Lemma spliceNonSealed_ok s s1 :
  well s -> quiet s s1 -> off s < off s1 -> slice src (off s) (off s1) = bs "non" ->
  exists r, spliceNonSealed unicode src (off s) s1 = Some r /\ forall s', r = Some s' -> emitted s s'.
Proof.
  intros Hw Hq Ho Hn. unfold spliceNonSealed. destruct (has src sealed_tail s1) eqn:E; cbn [negb]; [|eauto using eq_refl; eexists; split; [reflexivity|discriminate]].
  apply has_in in E as [Hl Ht]. set (after := off s1 + len sealed_tail) in *. change (len sealed_tail) with 7 in *.
  assert (D : exists b, (if after <? N then r ← rune src after; Some (isJavaLetterOrDigit unicode (fst r)) else Some false) = Some b).
  { destruct (after <? N) eqn:E; to_Z; [|eauto]. destruct (rune_width after) as (r & w & -> & _); [unfold after; destruct Hw; lia|]. cbn. eauto. }
  destruct D as (b & ->). cbn [mbind option_bind]. destruct b; (eexists; split; [reflexivity|]); [discriminate|].
  intros s' [= <-]. pose proof (quiet_well _ _ Hw Hq) as W1.
  assert (Q2 : quiet s1 (at_off after s1)) by (apply quiet_at_off; auto; unfold after; lia).
  apply (emit_quiet NON_SEALED CtxNonSealed s (at_off after s1)); eauto using quiet_trans.
  - cbn. unfold after. lia.
  - unfold token_ok. cbn [fixed_kind]. change (fixed_kind NON_SEALED) with true. cbn [off at_off].
    rewrite <- (slice_cut src (off s) (off s1) after) by (destruct Hw; unfold after; lia). rewrite Hn, Ht. reflexivity.
Qed.

Lemma scanIdent_ok s :
  well s -> off s < N ->
  exists r, scanIdent unicode src (off s) s = Some r /\ forall s', r = Some s' -> emitted s s'.
Proof.
  intros Hw Ho. unfold scanIdent. destruct (rune_width (off s)) as (r & w & -> & H1 & H2); [destruct Hw; lia|].
  cbn [mbind option_bind fst snd]. bool_case; [eexists; split; [reflexivity|discriminate]|].
  destruct (ident_end_in (off s + w)) as (e & -> & He); [destruct Hw; lia|]. cbn [mbind option_bind].
  unfold slice_of. assert (0 <= off s) by (destruct Hw; lia). decide_tests. cbn [mbind option_bind].
  assert (Q1 : quiet s (at_off e s)) by (apply quiet_at_off; auto; lia).
  set (lit := slice src (off s) e).
  assert (D : exists r, (if bool_decide (lit = bs "non") then spliceNonSealed unicode src (off s) (at_off e s) else Some None) = Some r /\
    forall s', r = Some s' -> emitted s s').
  { case_bool_decide; [|eexists; split; [reflexivity|discriminate]]. apply spliceNonSealed_ok; auto. cbn. lia. }
  destruct D as (o & -> & Ho'). cbn [mbind option_bind]. destruct o as [s'|]; [eexists; split; [reflexivity|intros ? [= <-]; auto]|].
  cbv zeta. bool_case; (eexists; split; [reflexivity|]; intros ? [= <-]);
    apply (emit_quiet _ _ s (at_off e s)); auto; try (cbn; lia); unfold token_ok; cbn [off at_off]; to_Z.
  - destruct (Lookup_spelling lit) as [Hl|[Hf Hs]]; [congruence|]. rewrite Hf, Hs. reflexivity.
  - change (fixed_kind IDENT) with false. split; [in_open|]. intros _. exact E0.
Qed.

(** ** Operators, separators and the rest *)

Lemma slice_byte o : 0 <= o < N -> slice src o (o + 1) = [byte src o].
Proof. intros H. unfold slice. rewrite (drop_at src o H). replace (Z.to_nat (o + 1 - o)) with 1%nat by lia. reflexivity. Qed.

Lemma slice_snoc a b c : 0 <= a <= b -> at0 src b = c -> c <> 0 -> slice src a (b + 1) = slice src a b ++ [c].
Proof.
  intros H E Hc. destruct (at0_in _ _ E Hc) as [Hb <-]. rewrite <- (slice_cut src a b (b + 1)) by lia.
  rewrite slice_byte by lia. reflexivity.
Qed.

(** One, two and three bytes that spell an operator. *)
Lemma spelled1 o c k : 0 <= o < N -> byte src o = c -> fixed_kind k = true -> KindString k = [c] ->
  o + 1 <= N /\ token_ok k o (o + 1).
Proof. intros Ho Hc Hf Hk. split; [lia|]. unfold token_ok. rewrite Hf, Hk, slice_byte, Hc by exact Ho. reflexivity. Qed.

Lemma spelled2 o c d k :
  0 <= o < N -> byte src o = c -> at0 src (o + 1) = d -> d <> 0 -> fixed_kind k = true -> KindString k = [c; d] ->
  o + 2 <= N /\ token_ok k o (o + 2).
Proof.
  intros Ho Hc Hd Hz Hf Hk. destruct (at0_in _ _ Hd Hz) as [H1 _]. split; [lia|]. unfold token_ok. rewrite Hf, Hk.
  replace (o + 2) with (o + 1 + 1) by lia. rewrite (slice_snoc o (o + 1) d), slice_byte, Hc by (auto; lia). reflexivity.
Qed.

Lemma spelled3 o c d e k :
  0 <= o < N -> byte src o = c -> at0 src (o + 1) = d -> d <> 0 -> at0 src (o + 2) = e -> e <> 0 ->
  fixed_kind k = true -> KindString k = [c; d; e] -> o + 3 <= N /\ token_ok k o (o + 3).
Proof.
  intros Ho Hc Hd Hz He Hz' Hf Hk. destruct (at0_in _ _ He Hz') as [H1 _]. split; [lia|]. unfold token_ok. rewrite Hf, Hk.
  replace (o + 3) with (o + 2 + 1) by lia. rewrite (slice_snoc o (o + 2) e) by (auto; lia).
  replace (o + 2) with (o + 1 + 1) by lia. rewrite (slice_snoc o (o + 1) d), slice_byte, Hc by (auto; lia). reflexivity.
Qed.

------

● WORK REQUIRED
Check each line of the records above for the word "change", then give the number of lines that have it, with no other words.

● ANSWER TO THIS PROBLEM
3